A major strength of our study was that it was conducted in a country with a high burden of tuberculosis and of diabetes mellitus. Moreover, it included all TB patients in the peripheral health facilities studied. It was a large study and unique in reporting the status of response to standard care for diabetic TB patients from a routine services setting.
Our study also had certain limitations. It was operational research and therefore dependent on routine records with their inherent errors and weakness. In addition the high proportion of patients in whom response to treatment of diabetes was unknown limits our confidence in the conclusions we can draw.

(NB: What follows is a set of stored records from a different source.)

(** [get_priority] is the least priority of a line of the mask. *)
Lemma get_priority_spec s mask : in_u 8 mask ->
  let r := get_priority s mask in
  (mask = 0 /\ r = 8) \/
  (mask <> 0 /\ 0 <= r < 8 /\ Z.testbit mask ((r + priority_add s) mod 8) = true
   /\ forall i, 0 <= i < 8 -> Z.testbit mask i = true -> r <= prio s i).
Proof.
  intros Hm r. unfold r, get_priority. destruct (Z.eqb_spec mask 0) as [->|Hne]; [by left|right]. split; [done|].
  assert (exists i, 0 <= i < 8 /\ Z.testbit mask i = true) as (i & Hi & Hb).
  { destruct (nz_testbit_exists mask) as (i & Hi & Hb); [apply Hm|by apply nz_true|].
    exists i. split; [|done]. destruct (Z.le_gt_cases 8 i); [|lia]. by rewrite (testbit_ge_range 8) in Hb. }
  destruct (find_priority_spec 8 s mask 0) as (H1 & H2 & H3).
  { exists (prio s i). pose proof (prio_range s i). rewrite line_prio by done. split; [lia|done]. }
  split; [lia|]. split; [done|]. intros j Hj Hbj.
  destruct (Z.le_gt_cases (find_priority 8 s mask 0) (prio s j)) as [|Hlt]; [done|].
  pose proof (prio_range s j). rewrite <- (line_prio s j Hj) in Hbj. by rewrite H3 in Hbj by lia.
Qed.
Definition cbuffer_read_step (cb : CBuffer) (len : Z) : CBuffer :=
  let len := if count cb <? len then count cb else len in
  let r := rpos cb + len in
  let r := if size cb <=? r then r - size cb else r in
  mkCB (buff cb) (size cb) r (count cb - len).

(** ** Contents *)

Record cb_ok (cb : CBuffer) : Prop := {
  cb_len : Z.of_nat (length (buff cb)) = size cb;
  cb_rpos : 0 <= rpos cb < size cb;
  cb_count : 0 <= count cb <= size cb;
}.

Definition at_index (cb : CBuffer) (i : Z) : Z := default 0 (buff cb !! Z.to_nat ((rpos cb + i) mod size cb)).
Definition contents (cb : CBuffer) : list Z := at_index cb <$> seqZ 0 (count cb).

Lemma length_contents cb : cb_ok cb -> Z.of_nat (length (contents cb)) = count cb.
Proof. intros [_ _ ?]. unfold contents. rewrite length_fmap, length_seqZ. lia. Qed.

Lemma splice_lookup i d b j : (i + length d <= length b)%nat ->
  splice i d b !! j = if decide (i <= j < i + length d)%nat then d !! (j - i)%nat else b !! j.
Proof.
  intros Hl. unfold splice. destruct (decide (j < i)%nat) as [Hj|Hj].
  - rewrite lookup_app_l by (rewrite length_take; lia). rewrite lookup_take_lt by done.
    by rewrite decide_False by lia.
  - rewrite lookup_app_r by (rewrite length_take; lia). rewrite length_take, Nat.min_l by lia.
    destruct (decide (j < i + length d)%nat).
    + rewrite lookup_app_l by lia. by rewrite decide_True by lia.
    + rewrite lookup_app_r by lia. rewrite lookup_drop, decide_False by lia. f_equal. lia.
Qed.

Lemma length_splice i d b : (i + length d <= length b)%nat -> length (splice i d b) = length b.
Proof. intros. unfold splice. rewrite !length_app, length_take, length_drop. lia. Qed.
Lemma receive_ok m bs : tty_ok m -> Forall (in_u 8) bs ->
  Z.of_nat (length bs) <= tty_can_receive (tty m) ->
  exists m', tty_receive pic m bs = Ret m' /\ tty_ok m' /\ input (tty m') = input (tty m) ++ bs
    /\ ptr (tty m') = ptr (tty m).
Proof.
  intros Hok Hbs Hlen. pose proof Hok as [H1 H2 H3 H4 H5 H6 H7]. unfold tty_can_receive, DATA_SIZE in *.
  unfold tty_receive, DATA_SIZE. destruct (Z.ltb_spec 128 (data_count (tty m) + Z.of_nat (length bs))); [lia|].
  rewrite (wrap_small 32) by (unfold in_u; lia).
  set (n := data_count (tty m) + Z.of_nat (length bs)). set (s := with_data _ n _).
  assert (input s = input (tty m) ++ bs) as Hin.
  { unfold input, s, n. simpl. rewrite Z2Nat.inj_add, Nat2Z.id by lia. unfold blit.
    rewrite app_assoc. apply take_app_length'. rewrite length_app, length_take. lia. }
  assert (forall w, lines_ok w -> dev_level pic (tty_dev (tty m)) w = nz (ready (tty m)) && (0 <? n) ->
    tty_ok (set_irqs w (set_tty s m))) as Hnew.
  { intros w Hw Hl. split; simpl; try done; unfold DATA_SIZE, n; try lia.
    - rewrite length_blit; lia.
    - rewrite Hin. by apply Forall_app. }
  change (data_count s) with n. change (ready s) with (ready (tty m)).
  destruct (Z.ltb_spec 0 n), (nz (ready (tty m))) eqn:Er; simpl.
  - destruct (tty_set_irq (set_tty s m) 1 H2 H1) as (w & -> & Hw & Hl).
    eexists. split; [done|]. split; [|done]. by apply Hnew.
  - eexists. split; [done|]. split; [|done]. rewrite <- (set_irqs_same m). apply Hnew; [done|]. by rewrite H7.
  - eexists. split; [done|]. split; [|done]. rewrite <- (set_irqs_same m). apply Hnew; [done|].
    rewrite H7. simpl. apply Z.ltb_ge. unfold n in *. lia.
  - eexists. split; [done|]. split; [|done]. rewrite <- (set_irqs_same m). apply Hnew; [done|]. by rewrite H7.
Qed.

(** The guest reads back what was stored at the address. *)
Lemma guest_store_bytes mem addr bs : Forall (in_u 8) bs -> Z.of_nat (length bs) <= 2 ^ TL ->
  guest_bytes TL (guest_store TL mem addr bs) addr (Z.of_nat (length bs)) = bs.
Proof.
  intros Hbs Hl. apply list_eq. intros i. unfold guest_bytes. rewrite list_lookup_fmap, Nat2Z.id.
  destruct (Nat.lt_ge_cases i (length bs)) as [Hi|Hi].
  - rewrite lookup_seq_lt by done. simpl. unfold guest_store.
    assert (wrap TL (wrap TL (addr + Z.of_nat i) - addr) = Z.of_nat i) as ->.
    { unfold wrap. rewrite Zminus_mod_idemp_l. replace (addr + Z.of_nat i - addr) with (Z.of_nat i) by lia.
      apply Z.mod_small. lia. }
    rewrite Nat2Z.id. destruct (lookup_lt_is_Some_2 bs i Hi) as [b Hb]. rewrite Hb.
    rewrite wrap_small; [done|]. by apply (Forall_lookup_1 _ _ _ _ Hbs Hb).
  - rewrite lookup_seq_ge by done. simpl. symmetry. by apply lookup_ge_None_2.
Qed.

We believe that this deficiency is largely related to the fact that standard care for diabetic TB patients in peripheral health institutions was at an early stage of implementation and therefore not as comprehensive as it could be [25]–[27].
Several actions are needed as a result of our findings. First we need to strengthen the recording of diabetes care in peripheral health institutions managing diabetic TB patients, in order to obtain more comprehensive information from which to draw evidence. The limitations of our study do not allow us to draw firm conclusions on the association between response to diabetes treatment and response to anti-tuberculosis treatment. Strengthening of routine recording is one of the steps to address this, but more robust study designs (such as prospective studies) would more likely to provide new knowledge on this issue.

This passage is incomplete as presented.